ENAC Informa: assistenza per il congedo parentale 2026
Gli sportelli ENAC assistono i lavoratori nella presentazione della domanda di congedo parentale, nel calcolo dell’indennità spettante, nella verifica della compatibilità con altri benefici e nella gestione di situazioni particolari come il congedo per figli adottivi, il congedo in caso di figlio con disabilità grave o il congedo per genitori soli. Consulta anche le nostre guide sull’assegno unico 2026, sul bonus asilo nido 2026 e sull’ISEE 2026. Trova lo sportello ENAC più vicino.
FAQ — congedo parentale 2026
Domande frequenti su durata, indennità e domanda del congedo parentale 2026
Quanti mesi di congedo parentale spettano nel 2026?
Ogni genitore ha diritto a un massimo di 6 mesi di congedo parentale (la madre) o 6 mesi elevabili a 7 (il padre, se ne fruisce almeno 3). Il totale per entrambi i genitori e’ di 10 mesi, elevabili a 11 mesi se il padre fruisce di almeno 3 mesi. Il congedo puo’ essere fruito fino ai 12 anni di vita del figlio.
Qual e’ l’indennita’ del congedo parentale nel 2026?
Per il primo e secondo mese fruiti entro i 6 anni del figlio l’indennita’ e’ pari all’80% della retribuzione. Per il terzo mese (sempre entro i 6 anni) scende al 60%. Per i mesi successivi l’indennita’ e’ del 30%. Il secondo mese all’80% e’ una misura prorogata per il 2026 dalla Legge di Bilancio 2025.
Entro quando va presentata la domanda di congedo parentale?
La domanda va presentata all’INPS almeno 5 giorni prima dell’inizio del congedo continuativo o frazionato a giorni, e almeno 2 giorni prima per il congedo frazionato a ore. Va presentata online sul portale INPS con SPID o CIE, oppure tramite il Patronato ENAC gratuitamente.
Il congedo parentale si puo’ fruire a ore?
Si’, per i lavoratori dipendenti del settore privato. La fruizione a ore va concordata con il datore di lavoro e richiede un preavviso di almeno 2 giorni. Le modalita’ di calcolo delle ore vengono stabilite dai contratti collettivi nazionali di lavoro applicabili.
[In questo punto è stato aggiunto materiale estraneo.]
(* ===== verification/OrdTree.v ===== *)
(** The ordered trees of [github.com/google/btree], used by the key index and by the
    in-memory store. The package is third-party code, so its type and operations
    are parameters: a class with the documented behaviour of each operation, given
    on the ascending list of items. The sorted-list instance shows that the laws
    can be met, and runs the examples. *)

From S2P Require Import Prelude.
From Stdlib Require Import ZArith Lia.
From stdpp Require Import base gmap sets list strings sorting.

(** Reference behaviour of the operations on ascending lists. Two items are the
    same for the tree when neither is less than the other. *)
Section Reference.
Context {A : Type} (less : A -> A -> bool).

Definition same (x y : A) : bool := negb (less x y) && negb (less y x).

Fixpoint ref_get (x : A) (l : list A) : option A :=
  match l with
  | [] => None
  | y :: l' => if same x y then Some y else ref_get x l'
  end.

Fixpoint ref_insert (x : A) (l : list A) : list A :=
  match l with
  | [] => [x]
  | y :: l' => if less x y then x :: y :: l'
               else if less y x then y :: ref_insert x l'
               else x :: l'
  end.

Fixpoint ref_delete (x : A) (l : list A) : list A :=
  match l with
  | [] => []
  | y :: l' => if same x y then l' else y :: ref_delete x l'
  end.
End Reference.

(** [BTreeG[T]] with the order it was created with. [NewG] and [Clear] give the
    empty tree; [ReplaceOrInsert] and [Delete] return the item they removed; [Ascend]
    visits [Items] in order until its callback returns false and [Len] counts them.
    [Clone] is the identity on the model's values. *)
Class BTree {A : Type} (less : A -> A -> bool) (T : Type) := {
  bt_NewG : T;
  bt_Items : T -> list A;
  bt_Get : A -> T -> option A;
  bt_ReplaceOrInsert : A -> T -> T * option A;
  bt_Delete : A -> T -> T * option A;
  bt_NewG_items : bt_Items bt_NewG = [];
  bt_Get_items : forall x t, bt_Get x t = ref_get less x (bt_Items t);
  bt_RoI_items : forall x t, bt_Items (fst (bt_ReplaceOrInsert x t)) = ref_insert less x (bt_Items t);
  bt_RoI_old : forall x t, snd (bt_ReplaceOrInsert x t) = ref_get less x (bt_Items t);
  bt_Delete_items : forall x t, bt_Items (fst (bt_Delete x t)) = ref_delete less x (bt_Items t);
  bt_Delete_old : forall x t, snd (bt_Delete x t) = ref_get less x (bt_Items t) }.

#[export] Hint Rewrite @bt_NewG_items @bt_Get_items @bt_RoI_items @bt_RoI_old @bt_Delete_items @bt_Delete_old : kave.

Definition bt_Len `{BTree A less T} (t : T) : Z := Z.of_nat (length (bt_Items t)).

(** [AscendGreaterOrEqual(pivot, f)] starts at the first item not below the pivot. *)
Definition bt_ItemsFrom `{BTree A less T} (pivot : A) (t : T) : list A :=
  filter (fun y => less y pivot = false) (bt_Items t).

(** Iteration with a callback that threads a state, may stop and may panic. *)
Fixpoint iterate {A S} (f : S -> A -> res (S * bool)) (s : S) (l : list A) : res S :=
  match l with
  | [] => Ok s
  | x :: l' =>
      match f s x with
      | Ok (s', true) => iterate f s' l'
      | Ok (s', false) => Ok s'
      | Err e => Err e
      | Panicked => Panicked
      end
  end.

#[export] Program Instance list_btree {A} (less : A -> A -> bool) : BTree less (list A) := {|
  bt_NewG := [];
  bt_Items := fun l => l;
  bt_Get := ref_get less;
  bt_ReplaceOrInsert := fun x l => (ref_insert less x l, ref_get less x l);
  bt_Delete := fun x l => (ref_delete less x l, ref_get less x l) |}.
Solve Obligations with done.

(** ** bt_Items ordered by a byte-string key *)

Section Keyed.
Context {A : Type} (key : A -> bytes).

Definition key_less (x y : A) : bool := bytes_ltb (key x) (key y).
Abbreviation same' := (same key_less).

Lemma key_same x y : same' x y = true <-> key x = key y.
Proof.
  unfold same, key_less. split.
  - intros [H1 H2]%andb_true_iff. apply negb_true_iff in H1, H2. by apply bytes_ltb_total.
  - intros ->. by rewrite bytes_ltb_irrefl.
Qed.

Definition key_sorted (l : list A) : Prop :=
  StronglySorted (fun x y => bytes_ltb (key x) (key y) = true) l.

(** Lookup by key. *)
Definition find_key (k : bytes) (l : list A) : option A :=
  head (filter (fun y => key y = k) l).

Lemma ref_get_find x l : ref_get key_less x l = find_key (key x) l.
Proof.
  unfold find_key. induction l as [|y l IH]; [done|]. simpl.
  destruct (same' x y) eqn:E.
  - apply key_same in E. by rewrite filter_cons_True.
  - rewrite filter_cons_False; [done|]. intros E'. symmetry in E'. apply key_same in E'. congruence.
Qed.

Lemma find_key_Some k l y : find_key k l = Some y -> y ∈ l /\ key y = k.
Proof.
  unfold find_key. intros H%head_Some_elem_of. apply list_elem_of_filter in H as [? ?]. done.
Qed.

Lemma find_key_None k l : find_key k l = None <-> Forall (fun y => key y <> k) l.
Proof.
  unfold find_key. rewrite head_None. split.
  - intros H. apply Forall_forall. intros y Hy E.
    assert (y ∈ filter (fun y => key y = k) l) as Hf by (by apply list_elem_of_filter).
    rewrite H in Hf. by apply not_elem_of_nil in Hf.
  - apply filter_none.
Qed.

Lemma find_key_elem l y : key_sorted l -> y ∈ l -> find_key (key y) l = Some y.
Proof.
  unfold find_key. induction 1 as [|x l Hs IH Hx]; [by intros ?%not_elem_of_nil|].
  intros [->|Hy]%elem_of_cons.
  - by rewrite filter_cons_True.
  - rewrite filter_cons_False; [by apply IH|]. intros E.
    rewrite Forall_forall in Hx. specialize (Hx _ Hy). simpl in Hx.
    rewrite E, bytes_ltb_irrefl in Hx. done.
Qed.

Lemma insert_elem x l y : y ∈ ref_insert key_less x l -> y = x \/ y ∈ l.
Proof.
  induction l as [|z l IH]; simpl; [by intros ?%list_elem_of_singleton; left|].
  destruct (key_less x z), (key_less z x); rewrite ?elem_of_cons; intros; destruct_or?; tauto.
Qed.

Lemma insert_sorted x l : key_sorted l -> key_sorted (ref_insert key_less x l).
Proof.
  unfold key_sorted. induction 1 as [|y l Hs IH Hy]; simpl; [by repeat constructor|].
  destruct (key_less x y) eqn:Exy; [|destruct (key_less y x) eqn:Eyx].
  - repeat constructor; try done. eapply Forall_impl; [exact Hy|]. simpl.
    intros z Hz. by eapply bytes_ltb_trans.
  - constructor; [done|]. apply Forall_forall. intros z [->|Hz]%insert_elem; [done|].
    by eapply (proj1 (Forall_forall _ _)) in Hz; [|exact Hy].
  - constructor; [done|]. assert (key x = key y) as -> by (by apply bytes_ltb_total). done.
Qed.

Lemma find_insert x l k :
  key_sorted l ->
  find_key k (ref_insert key_less x l) = if bool_decide (k = key x) then Some x else find_key k l.
Proof.
  unfold find_key. induction 1 as [|y l Hs IH Hy]; simpl.
  { rewrite filter_cons, filter_nil. repeat case_decide; case_bool_decide; naive_solver. }
  destruct (key_less x y) eqn:Exy; [|destruct (key_less y x) eqn:Eyx].
  - rewrite (filter_cons _ x). repeat case_decide; case_bool_decide; naive_solver.
  - rewrite !(filter_cons _ y). destruct (decide (key y = k)) as [Ey|Ey]; [|exact IH]. simpl.
    case_bool_decide as E; [|done]. unfold key_less in Eyx.
    by rewrite Ey, E, bytes_ltb_irrefl in Eyx.
  - assert (key x = key y) as E by (by apply bytes_ltb_total).
    rewrite !(filter_cons), E. repeat case_decide; case_bool_decide; naive_solver.
Qed.

Lemma delete_sublist x l : ref_delete key_less x l `sublist_of` l.
Proof.
  induction l as [|y l IH]; simpl; [done|]. destruct (same' x y); by constructor.
Qed.

Lemma delete_sorted x l : key_sorted l -> key_sorted (ref_delete key_less x l).
Proof.
  unfold key_sorted. induction 1 as [|y l Hs IH Hy]; simpl; [constructor|].
  destruct (same' x y); [done|]. constructor; [done|].
  apply Forall_forall. intros z Hz. eapply (proj1 (Forall_forall _ _)) in Hy; [exact Hy|].
  by eapply elem_of_sublist; [|apply delete_sublist].
Qed.

Lemma find_delete x l k :
  key_sorted l ->
  find_key k (ref_delete key_less x l) = if bool_decide (k = key x) then None else find_key k l.
Proof.
  intros Hl. unfold find_key. induction Hl as [|y l Hs IH Hy]; simpl; [by case_bool_decide|].
  destruct (same' x y) eqn:E.
  - clear IH. apply key_same in E. rewrite E. case_bool_decide as Hk.
    + subst k. rewrite filter_none; [done|]. eapply Forall_impl; [exact Hy|]. simpl.
      intros z Hz Ez. by rewrite Ez, bytes_ltb_irrefl in Hz.
    + by rewrite filter_cons_False by congruence.
  - rewrite !filter_cons. destruct (decide (key y = k)) as [Ey|Ey]; [|exact IH]. simpl.
    rewrite bool_decide_eq_false_2; [done|]. intros ->. symmetry in Ey.
    apply key_same in Ey. congruence.
Qed.

(** Two ascending lists with the same lookups are equal. *)
Lemma key_sorted_ext l1 l2 :
  key_sorted l1 -> key_sorted l2 -> (forall k, find_key k l1 = find_key k l2) -> l1 = l2.
Proof.
  intros H1 H2 Hf. apply (StronglySorted_unique_strong
    (fun x y => bytes_ltb (key x) (key y) = true)); [|done..|].
  - intros x y _ _ Hxy Hyx. pose proof (bytes_ltb_trans _ _ _ Hxy Hyx) as E.
    by rewrite bytes_ltb_irrefl in E.
  - assert (forall l, key_sorted l -> NoDup l) as Hnd.
    { unfold key_sorted. induction 1 as [|x l ? IH Hx]; constructor; [|done].
      intros Hin. eapply (proj1 (Forall_forall _ _)) in Hx; [|exact Hin].
      by rewrite bytes_ltb_irrefl in Hx. }
    apply NoDup_Permutation; [by apply Hnd..|]. intros x. split; intros Hx.
    + apply find_key_elem in Hx; [|done]. rewrite Hf in Hx. by apply find_key_Some in Hx as [? _].
    + apply find_key_elem in Hx; [|done]. rewrite <-Hf in Hx. by apply find_key_Some in Hx as [? _].
Qed.
End Keyed.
L’assegno unico continua durante il congedo parentale?
Si’. Il congedo parentale non interrompe ne’ riduce l’assegno unico universale, che continua a essere erogato normalmente per tutti i figli a carico. Anche il bonus asilo nido rimane compatibile con il congedo parentale.
Il congedo parentale spetta anche ai lavoratori autonomi?
Si’, ma con regole diverse. I lavoratori autonomi (artigiani, commercianti) hanno diritto a 3 mesi di congedo entro il primo anno di vita del figlio, con indennita’ al 30% della retribuzione convenzionale. Gli iscritti alla Gestione Separata INPS hanno diritto a 3 mesi entro i 12 anni del figlio.